- [Assigned task]: Copy out exactly the lines from the start of the data to the line containing "- unfold TryDax.main.". Include both.
----------------------------------------
(** X9: whatever the command line, the environment and the answers of the
    backend, every request that a run of either file sends addresses the
    table TryDaxGoTable; no other table is ever read, written, created or
    deleted. *)
Theorem requests_address_the_fixed_table
  (order : list string) (args : Args) (env : Env) :
  Forall (fun r => tableOf r = "TryDaxGoTable") (issued (fst (Part000.main args env)))
  /\ Forall (fun r => tableOf r = "TryDaxGoTable")
            (issued (fst (TryDax.main order args env))).
Proof.
  split.
  - unfold Part000.main.
    destruct (Part000.validate (Part000.parseFlags args)); [constructor|].
    destruct (Part000.initClient env (Part000.parseFlags args)) as [c|e];
      [|constructor].
    pose proof (executeCommand_table env (Part000.parseFlags args) c) as H.
    destruct (Part000.executeCommand env (Part000.parseFlags args) c start)
      as [p [[]|e]]; exact H.
  - unfold TryDax.main.
    destruct (TryDax.initializeOptions order args env start) as [p [fl|e]] eqn:Hinit.
    + destruct (initializeOptions_ok _ _ _ _ _ _ Hinit) as (-> & _).
      destruct (TryDax.commandMap !! command fl) as [exec|] eqn:Hk; [|constructor].
      pose proof (executor_table _ exec env fl Hk) as H. unfold TryDax.invoke.
      destruct (exec env fl start) as [p' [[]|e]]; exact H.
    + destruct (initializeOptions_err _ _ _ _ _ Hinit) as (Hiss & _).
      simpl. rewrite Hiss. constructor.
Qed.

(** ** The two files side by side *)

Lemma executeCommand_at env fl client cmd :
  command fl = cmd ->
  Part000.executeCommand env fl client
  = if String.eqb cmd "create-table" then Part000.executeCreateTable fl client
    else if String.eqb cmd "put-item" then Part000.executePutItem fl client
    else if String.eqb cmd "get-item" then Part000.executeGetItem env fl client
    else if String.eqb cmd "query" then Part000.executeQuery env fl client
    else if String.eqb cmd "scan" then Part000.executeScan env fl client
    else if String.eqb cmd "delete-table" then Part000.executeDeleteTable fl client
    else fail ("unknown command " +:+ cmd).
Proof. intros <-. reflexivity. Qed.

(** X10: the two files run the same executor on the same client.  When the
    command is a key of [commandMap], the client of the first file is built,
    and the flags are not service dax with a table command, the function that
    try_dax.go finds in its table does, from any state, exactly what
    [executeCommand] of the first file does with that client: same requests,
    same output, same result. *)
Theorem variants_run_same_executor
  (env : Env) (fl : Flags) (client : Client) (exec : TryDax.Executor) (p : Proc) :
  TryDax.commandMap !! command fl = Some exec ->
  Part000.initClient env fl = Ok client ->
  (service fl = "dax" -> isTableCommand (command fl) = false) ->
  exec env fl p = Part000.executeCommand env fl client p.
Proof.
  intros Hk Hc Hdax.
  assert (Hitem : TryDax.initItemClient env fl = Ok client) by exact Hc.
  assert (Htable : isTableCommand (command fl) = true ->
                   TryDax.initTableClient env fl = Ok client).
  { intros Ht. unfold TryDax.initTableClient. unfold Part000.initClient in Hc.
    destruct (String.eqb_spec (service fl) "dax") as [Hs|Hs]; [|exact Hc].
    rewrite (Hdax Hs) in Ht. discriminate. }
  destruct (commandMap_lookup _ _ Hk)
    as [[Hcmd ->]|[[Hcmd ->]|[[Hcmd ->]|[[Hcmd ->]|[[Hcmd ->]|[Hcmd ->]]]]]];
    rewrite (executeCommand_at env fl client _ Hcmd);
    cbv beta iota;
    try (rewrite (executorTryDax_body _ env fl client Hitem); reflexivity).
  - unfold TryDax.executeCreateTable. rewrite Htable by (now rewrite Hcmd).
    reflexivity.
  - unfold TryDax.executeDeleteTable. rewrite Htable by (now rewrite Hcmd).
    reflexivity.
Qed.

Lemma variants_run_same_executor_witness :
  TryDax.commandMap !! command (sampleFlags "dax" "query" "cluster:8111")
  = Some TryDax.executeQuery
  /\ TryDax.executeQuery (sampleEnv failing37)
       (sampleFlags "dax" "query" "cluster:8111") start
     = Part000.executeCommand (sampleEnv failing37)
         (sampleFlags "dax" "query" "cluster:8111") failing37 start.
Proof.
  split; [reflexivity|].
  apply (variants_run_same_executor (sampleEnv failing37)
           (sampleFlags "dax" "query" "cluster:8111") failing37
           TryDax.executeQuery start); reflexivity.
Defined.

(** X11: [executeCommand] of the first file, given a command outside the
    six known ones, returns the error "unknown command <command>" without
    sending a request or writing anything.  After a successful validation
    that branch is dead: the command is one of the six, and [executeCommand]
    is the executor of that name. *)
Theorem execute_command_unknown
  (env : Env) (fl : Flags) (client : Client) (p : Proc) :
  (command fl ∉ Part000.commands ->
     Part000.executeCommand env fl client p
     = (p, Err ("unknown command " +:+ command fl)))
  /\ (Part000.validate fl = None ->
      (command fl = "create-table"
       /\ Part000.executeCommand env fl client = Part000.executeCreateTable fl client)
      \/ (command fl = "put-item"
          /\ Part000.executeCommand env fl client = Part000.executePutItem fl client)
      \/ (command fl = "get-item"
          /\ Part000.executeCommand env fl client
             = Part000.executeGetItem env fl client)
      \/ (command fl = "query"
          /\ Part000.executeCommand env fl client = Part000.executeQuery env fl client)
      \/ (command fl = "scan"
          /\ Part000.executeCommand env fl client = Part000.executeScan env fl client)
      \/ (command fl = "delete-table"
          /\ Part000.executeCommand env fl client
             = Part000.executeDeleteTable fl client)).
Proof.
  split.
  - intros Hc. unfold Part000.commands in Hc.
    rewrite !not_elem_of_cons in Hc.
    destruct Hc as (H1 & H2 & H3 & H4 & H5 & H6 & _).
    unfold Part000.executeCommand.
    repeat match goal with
           | H : command fl <> ?c |- context [String.eqb (command fl) ?c] =>
               rewrite (proj2 (String.eqb_neq (command fl) c) H)
           end.
    reflexivity.
  - intros Hv. apply Part000_accepts in Hv as (_ & Hc & _).
    unfold Part000.commands in Hc. rewrite !elem_of_cons, elem_of_nil in Hc.
    destruct Hc as [Hc|[Hc|[Hc|[Hc|[Hc|[Hc|[]]]]]]];
      rewrite (executeCommand_at env fl client _ Hc); cbv beta iota; tauto.
Qed.

Lemma execute_command_unknown_witness :
  Part000.executeCommand (sampleEnv okClient) (sampleFlags "dynamodb" "drop" "")
    okClient start
  = (start, Err "unknown command drop")
  /\ Part000.validate (sampleFlags "dynamodb" "drop" "") <> None.
Proof.
  split; [|discriminate].
  apply (proj1 (execute_command_unknown (sampleEnv okClient)
                  (sampleFlags "dynamodb" "drop" "") okClient start)).
  apply contains_not_elem_of. reflexivity.
Defined.

(** ** The keys of the workload *)

Lemma atoi_itoa n : atoi (itoa n) = Some n.
Proof.
  unfold atoi, itoa.
  assert (Hn : Nat.to_uint n <> Decimal.Nil).
  { intros E. pose proof (Unsigned.of_to n) as Hof. rewrite E in Hof.
    simpl in Hof. subst n. discriminate E. }
  rewrite (NilZero.usu _ Hn). simpl. now rewrite Unsigned.of_to.
Qed.

Lemma itoa_inj n m : itoa n = itoa m -> n = m.
Proof.
  intros H. apply (f_equal atoi) in H. rewrite !atoi_itoa in H. congruence.
Qed.

Lemma primaryKey_inj i j i' j' :
  primaryKey (pi_Item (putItemInput i j)) = primaryKey (pi_Item (putItemInput i' j')) ->
  i = i' /\ j = j'.
Proof.
  unfold primaryKey.
  change (pi_Item (putItemInput i j) !! "pk")
    with (Some (attrS ("key_" +:+ itoa i))).
  change (pi_Item (putItemInput i j) !! "sk") with (Some (attrN (itoa j))).
  change (pi_Item (putItemInput i' j') !! "pk")
    with (Some (attrS ("key_" +:+ itoa i'))).
  change (pi_Item (putItemInput i' j') !! "sk") with (Some (attrN (itoa j'))).
  intros [= Hpk Hsk]. split; apply itoa_inj; assumption.
Qed.

Lemma putItemRequests_rank a :
  (a < 100)%nat ->
  putItemRequests !! a = Some (PutItem (putItemInput (a / 10) (a mod 10))).
Proof.
  intros Ha. rewrite (Nat.div_mod_eq a 10) at 1.
  apply (lookup_grid (fun i j => PutItem (putItemInput i j)) 10 10).
  - apply Nat.Div0.div_lt_upper_bound. lia.
  - apply Nat.mod_upper_bound. lia.
Qed.

(** X12: put-item writes 100 different items.  Two items of the grid with
    the same primary key (pk, sk) come from the same (i, j), for any i and
    j; so two requests of different ranks in the sequence of put-item carry
    different primary keys, and no request of the run overwrites the item of
    another. *)
Theorem put_item_keys_distinct :
  (forall i j i' j',
     primaryKey (pi_Item (putItemInput i j))
     = primaryKey (pi_Item (putItemInput i' j')) ->
     i = i' /\ j = j')
  /\ (forall a b x y,
        putItemRequests !! a = Some (PutItem x) ->
        putItemRequests !! b = Some (PutItem y) ->
        primaryKey (pi_Item x) = primaryKey (pi_Item y) ->
        a = b).
Proof.
  split; [exact primaryKey_inj|].
  intros a b x y Ha Hb Hkey.
  assert (Hla : (a < 100)%nat).
  { apply lookup_lt_Some in Ha. pose proof (loopRequests_length LoopPutItem) as Hl.
    unfold loopRequests in Hl. lia. }
  assert (Hlb : (b < 100)%nat).
  { apply lookup_lt_Some in Hb. pose proof (loopRequests_length LoopPutItem) as Hl.
    unfold loopRequests in Hl. lia. }
  rewrite (putItemRequests_rank a Hla) in Ha. injection Ha as <-.
  rewrite (putItemRequests_rank b Hlb) in Hb. injection Hb as <-.
  apply primaryKey_inj in Hkey as [Hq Hr].
  change (a / 10 = b / 10)%nat in Hq. change (a mod 10 = b mod 10)%nat in Hr.
  pose proof (Nat.div_mod_eq a 10). pose proof (Nat.div_mod_eq b 10). lia.
Qed.

Lemma put_item_keys_distinct_witness :
  putItemRequests !! 37%nat = Some (PutItem (putItemInput 3 7))
  /\ primaryKey (pi_Item (putItemInput 3 7))
     = (Some (attrS "key_3"), Some (attrN "7"))
  /\ (3 = 3 /\ 7 = 7)%nat
  /\ 37%nat = 37%nat.
Proof.
  assert (H37 : putItemRequests !! 37%nat = Some (PutItem (putItemInput 3 7)))
    by exact (putItemRequests_rank 37 ltac:(lia)).
  split; [exact H37|]. split; [reflexivity|]. split.
  - exact (proj1 put_item_keys_distinct 3%nat 7%nat 3%nat 7%nat eq_refl).
  - exact (proj2 put_item_keys_distinct 37%nat 37%nat _ _ H37 H37 eq_refl).
Defined.

(** The items of ranks 37 and 73 have different keys. *)
Example keys_37_73 :
  primaryKey (pi_Item (putItemInput 3 7)) <> primaryKey (pi_Item (putItemInput 7 3)).
Proof. intros H. apply primaryKey_inj in H as [H _]. discriminate H. Qed.
(** The dynamic values ([any]) the package passes around: logging
    arguments, attribute values, context keys and context values.
    [slog.Level] is [int]; the package compares levels, and [Level.String]
    subtracts from a level only the named level just below it, so no
    operation can overflow and [Z] needs no wrap-around.

    Two kinds of logging argument are outside this type: group values
    ([slog.Group], [[]slog.Attr]), whose members the handler hands to
    [ReplaceAttr] in place of the group, and [LogValuer]s, which the
    handler first resolves through a method of the caller.  What is proved
    of the written line and of the panic of [ReplaceAttr] is proved for
    calls whose arguments are of the kinds listed here. *)
Inductive any : Type :=
| AnyNil
| AnyString (s : string)
| AnyInt (n : Z)
| AnyBool (b : bool)
| AnyLevel (lv : Z)                 (* slog.Level *)
| AnyTime (t : Z)                   (* time.Time *)
| AnySource (pc : option string)    (* *slog.Source, from a program counter *)
| AnyLogContextKey (k : Z)          (* logContextKey *)
| AnySlogLogger (p : loc)           (* *SlogLogger *)
| AnyAttr (key : string) (v : any). (* slog.Attr *)

#[global] Instance any_eq_dec : EqDecision any.
Proof. solve_decision. Defined.

(** A Go [error] value, by its message. *)
Definition error := string.

(** ** package context *)
Module context.

(** Non-nil contexts: the background context and the value contexts
    derived from it.  A nil [context.Context] is [None] at the call
    sites that accept one. *)
Inductive Context : Type :=
| Background
| valueCtx (parent : Context) (key val : any).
----------------------------------------
- [Result]:
(** X9: whatever the command line, the environment and the answers of the
    backend, every request that a run of either file sends addresses the
    table TryDaxGoTable; no other table is ever read, written, created or
    deleted. *)
Theorem requests_address_the_fixed_table
  (order : list string) (args : Args) (env : Env) :
  Forall (fun r => tableOf r = "TryDaxGoTable") (issued (fst (Part000.main args env)))
  /\ Forall (fun r => tableOf r = "TryDaxGoTable")
            (issued (fst (TryDax.main order args env))).
Proof.
  split.
  - unfold Part000.main.
    destruct (Part000.validate (Part000.parseFlags args)); [constructor|].
    destruct (Part000.initClient env (Part000.parseFlags args)) as [c|e];
      [|constructor].
    pose proof (executeCommand_table env (Part000.parseFlags args) c) as H.
    destruct (Part000.executeCommand env (Part000.parseFlags args) c start)
      as [p [[]|e]]; exact H.
  - unfold TryDax.main.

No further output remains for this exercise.